‘Doctor Wong, why does my Botox seems to last shorter and shorter? Do I need a higher dose?’
This is a question I get asked a lot in my daily clinical practice which frustrates many customers and even myself.
I wish to write about this pretty complex and mystifying topic so that more people can understand it better.
There are three causes why this interesting phenomenon occurs, two of which are more common than the last. Let’s start with the more common reasons first.
1) There are other factors responsible for wrinkle formation
With mainstream acceptance, people tend to start Botox at a younger age. From our late twenties to thirties, the main cause of wrinkles is muscle movement. Hence, when Botox relaxes the muscles, wrinkles disappear rapidly as skin quality is still good.
However, as we grow older, sun damage and age-related loss of collagen and elastin spoils the party by hastening skin laxity. It’s important to note that Botox only relaxes muscle and has no direct beneficial effect on skin laxity. As a result, its apparent effect will seem less with time as other factors not improved by Botox come into play.
In order to combat wrinkle formation and worsening laxity, some practitioners and patients choose to increase the dosage of Botox. A higher dose relaxing the facial muscles too much risks giving a ‘frozen’ or unnatural look. This gives Botox a bad reputation when it is not its fault that aesthetic doctors do not explain this phenomenon clearly to patients!
This is not a strategy we adopt at SL Aesthetic Clinic. Instead, we suggest regular Botox doses to relax muscles, and also concurrent skin tightening treatment which improves skin quality and tautness. This treats both causes of wrinkles – muscle activity and skin laxity. Some examples of skin tightening treatmentsUltimate Guide to the Best Non-Surgical Face Lifting in Singapore: Fotona5D vs Fotona4D vs Thermage FLX vs Ultherapy vs HIFU available at SL Aesthetic Clinic include Fotona5D, Thermage FLX, HIFU and Ultherapy.
That being said, we must realize that we can never win the fight against time. There will still be some wrinkles with age. Fortunately, those who choose to do recommended aesthetic treatments will look better than others who do not.
2) The difference between static and dynamic wrinkles
This is a more difficult concept to grasp but I will try to explain this as simply as I can.
When customers choose to do their first Botox treatment, most of them would typically have some static wrinkles. Static wrinkles are wrinkles which are present at rest, as opposed to dynamic wrinkles which appear when we make certain expressions.

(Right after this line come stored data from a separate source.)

(* ===== verification/Mem.v ===== *)
(** Word memory: the garbage-collected heap as the containers see it.

    A heap is a finite map from blocks to arrays of 64-bit words; a [void**]
    is a block with a word offset, so that two arrays can share one buffer
    (slices) and a pointer can point into the middle of a block
    ([goc_array_to_c]).  The collector itself (Boehm GC) is outside the
    repository: [GC_malloc] is a parameter that grants or refuses a request of
    a given size, and a granted block is zero-filled, which is its documented
    behaviour.  [goc_malloc] (src/gc.c) turns a refusal into an abort. *)

From S2P Require Import Prelude.

(** Which requests, by size in bytes, the collector grants. *)
Class GC := { gc_grants : Z → bool }.

(** A [void**] into a block. *)
Record bptr := mk_bptr { blk : positive; off : Z }.

Record mem := mk_mem {
  bufs : gmap positive (list Z);
  next_blk : positive
}.

Definition mem_empty : mem := {| bufs := ∅; next_blk := 1%positive |}.

Definition ptr_add (p : option bptr) (i : Z) : option bptr :=
  (λ q, {| blk := blk q; off := off q + i |}) <$> p.

Section ops.
Context `{GC}.

(** src/gc.c [goc_malloc]: [n] bytes, zero-filled, or an abort. *)
Definition goc_malloc (n : Z) : prog mem (option bptr) := λ m,
  if gc_grants n then
    ok (Some {| blk := next_blk m; off := 0 |},
        {| bufs := <[next_blk m := replicate (Z.to_nat (n / 8)) 0]> (bufs m);
           next_blk := Pos.succ (next_blk m) |})
  else abort "goc_malloc: allocation failed".

(** include/goc.h [goc_new_n(void*, n)]. *)
Definition goc_new_n (n : Z) : prog mem (option bptr) := goc_malloc (n *% 8).
End ops.

(** [p[i]] *)
Definition load (p : option bptr) (i : Z) : prog mem Z := λ m,
  match p with
  | Some q =>
      match bufs m !! blk q with
      | Some l => match zget l (off q + i) with Some x => ok (x, m) | None => ub end
      | None => ub
      end
  | None => ub
  end.

(** [p[i] = x] *)
Definition store (p : option bptr) (i x : Z) : prog mem () := λ m,
  match p with
  | Some q =>
      match bufs m !! blk q with
      | Some l =>
          match zset l (off q + i) x with
          | Some l' => ok (tt, {| bufs := <[blk q := l']> (bufs m); next_blk := next_blk m |})
          | None => ub
          end
      | None => ub
      end
  | None => ub
  end.

(** [memcpy(dst, src, n * sizeof(void* ))] between distinct blocks. *)
Definition memcpy_words (dst src : option bptr) (n : Z) : prog mem () := λ m,
  match dst, src with
  | Some d, Some s =>
      match bufs m !! blk d, bufs m !! blk s with
      | Some ld, Some ls =>
          match zcopy ld (off d) ls (off s) ((n *% 8) / 8) with
          | Some l' => ok (tt, {| bufs := <[blk d := l']> (bufs m); next_blk := next_blk m |})
          | None => ub
          end
      | _, _ => ub
      end
  | _, _ => ub
  end.

#[global] Arguments load : simpl never.
#[global] Arguments store : simpl never.
#[global] Arguments memcpy_words : simpl never.
#[global] Arguments goc_malloc : simpl never.
#[global] Arguments goc_new_n : simpl never.

(** Every allocated block is below the allocation frontier. *)
Definition mem_wf (m : mem) : Prop :=
  ∀ b, is_Some (bufs m !! b) → (b < next_blk m)%positive.

(** [frame m m' P]: every block of [m] that satisfies [P] is unchanged in [m']. *)
Definition mem_frame (P : positive → Prop) (m m' : mem) : Prop :=
  ∀ b, P b → is_Some (bufs m !! b) → bufs m' !! b = bufs m !! b.

Lemma mem_wf_empty : mem_wf mem_empty.
Proof. intros b [x Hx]. simpl in Hx. by rewrite lookup_empty in Hx. Qed.

Lemma mem_fresh m : mem_wf m → bufs m !! next_blk m = None.
Proof.
  intros Hwf. destruct (bufs m !! next_blk m) eqn:E; [|done].
  specialize (Hwf _ (mk_is_Some _ _ E)). lia.
Qed.

Lemma mem_wf_alloc m l :
  mem_wf m →
  mem_wf {| bufs := <[next_blk m := l]> (bufs m); next_blk := Pos.succ (next_blk m) |}.
Proof.
  intros Hwf b. simpl. rewrite lookup_insert. case_decide; [lia|].
  intros Hb%Hwf. lia.
Qed.

Lemma mem_wf_update m b l :
  mem_wf m → is_Some (bufs m !! b) →
  mem_wf {| bufs := <[b := l]> (bufs m); next_blk := next_blk m |}.
Proof.
  intros Hwf Hb b'. simpl. rewrite lookup_insert. case_decide; [subst; eauto|apply Hwf].
Qed.

Lemma frame_refl P m : mem_frame P m m.
Proof. by intros b. Qed.

Lemma frame_trans P m1 m2 m3 :
  mem_frame P m1 m2 → mem_frame P m2 m3 → mem_frame P m1 m3.
Proof.
  intros H1 H2 b Hb Hs. rewrite H2, H1; auto. by rewrite H1.
Qed.

Lemma frame_weaken (P Q : positive → Prop) m m' :
  (∀ b, P b → Q b) → mem_frame Q m m' → mem_frame P m m'.
Proof. intros HPQ HQ b Hb. by apply HQ, HPQ. Qed.

Lemma frame_alloc P m l :
  mem_wf m →
  mem_frame P m {| bufs := <[next_blk m := l]> (bufs m); next_blk := Pos.succ (next_blk m) |}.
Proof.
  intros Hwf b _ Hb. simpl. rewrite lookup_insert_ne; [done|].
  apply Hwf in Hb. lia.
Qed.

Lemma frame_update (P : positive → Prop) m b l :
  ¬ P b → mem_frame P m {| bufs := <[b := l]> (bufs m); next_blk := next_blk m |}.
Proof.
  intros HP b' Hb' _. simpl. rewrite lookup_insert_ne; [done|]. by intros ->.
Qed.

Create HintDb mem.
#[export] Hint Resolve mem_wf_empty mem_wf_alloc mem_wf_update frame_refl
  frame_alloc frame_update : mem.

Lemma goc_new_n_ok `{GC} m n :
  mem_wf m → 0 <= n → n * 8 < WORD → gc_grants (n * 8) = true →
  goc_new_n n m =
    ok (Some {| blk := next_blk m; off := 0 |},
        {| bufs := <[next_blk m := replicate (Z.to_nat n) 0]> (bufs m);
           next_blk := Pos.succ (next_blk m) |}).
Proof.
  intros Hwf H0 Hn Hgc. unfold goc_new_n, goc_malloc. word_simpl. rewrite Hgc.
  by rewrite Z.div_mul by lia.
Qed.

Lemma load_ok m q l i x :
  bufs m !! blk q = Some l → zget l (off q + i) = Some x →
  load (Some q) i m = ok (x, m).
Proof. intros Hl Hx. unfold load. by rewrite Hl, Hx. Qed.

Lemma load_inv p i m x m' : load p i m = ok (x, m') → m' = m.
Proof.
  unfold load. destruct p as [q|]; [|done]. destruct (bufs m !! blk q); [|done].
  destruct (zget _ _); [|done]. by intros [= _ <-].
Qed.

Lemma store_ok m q l i x :
  bufs m !! blk q = Some l → 0 <= off q + i < Z.of_nat (length l) →
  store (Some q) i x m =
    ok (tt, {| bufs := <[blk q := <[Z.to_nat (off q + i) := x]> l]> (bufs m);
               next_blk := next_blk m |}).
Proof. intros Hl Hi. unfold store. by rewrite Hl, zset_in. Qed.

(** Words allocated so far (no block is ever returned by the program itself). *)
Definition alloc_total (m : mem) : Z :=
  map_fold (λ _ l acc, Z.of_nat (length l) + acc) 0 (bufs m).

Lemma total_insert_new (M : gmap positive (list Z)) b l :
  M !! b = None →
  map_fold (λ _ (l : list Z) acc, Z.of_nat (length l) + acc) 0 (<[b:=l]> M) =
  Z.of_nat (length l) + map_fold (λ _ (l : list Z) acc, Z.of_nat (length l) + acc) 0 M.
Proof.
  intros Hb. rewrite (map_fold_insert_L (λ _ (l : list Z) acc, Z.of_nat (length l) + acc)); [done| |done].
  intros; simpl; lia.
Qed.

Lemma alloc_total_alloc m l :
  mem_wf m →
  alloc_total {| bufs := <[next_blk m := l]> (bufs m); next_blk := Pos.succ (next_blk m) |} =
  Z.of_nat (length l) + alloc_total m.
Proof. intros Hwf. apply total_insert_new. by apply mem_fresh. Qed.

Lemma alloc_total_update m b l l' :
  bufs m !! b = Some l → length l' = length l →
  alloc_total {| bufs := <[b := l']> (bufs m); next_blk := next_blk m |} = alloc_total m.
Proof.
  intros Hb Hl. unfold alloc_total; simpl.
  rewrite <- insert_delete_eq, total_insert_new by apply lookup_delete_eq.
  rewrite <- (insert_delete_id (bufs m) b l Hb) at 2.
  rewrite total_insert_new by apply lookup_delete_eq. lia.
Qed.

Static wrinkles do not form overnight. They take years to form as the dynamic wrinkles carve it deeper and deeper into the skin each day. These are also the wrinkles which patients notice, driving them to seek their first Botox treatment.
After the first Botox treatment, they see a huge improvement in their static wrinkles and some may even feel that their single Botox treatment can last a year (or more!). Some mistakenly choose to wait till their static wrinkles reappear before they do their next treatment. This is not ideal as Botox can only last 4 to 6 months, and should be done as soon as muscle activity returns.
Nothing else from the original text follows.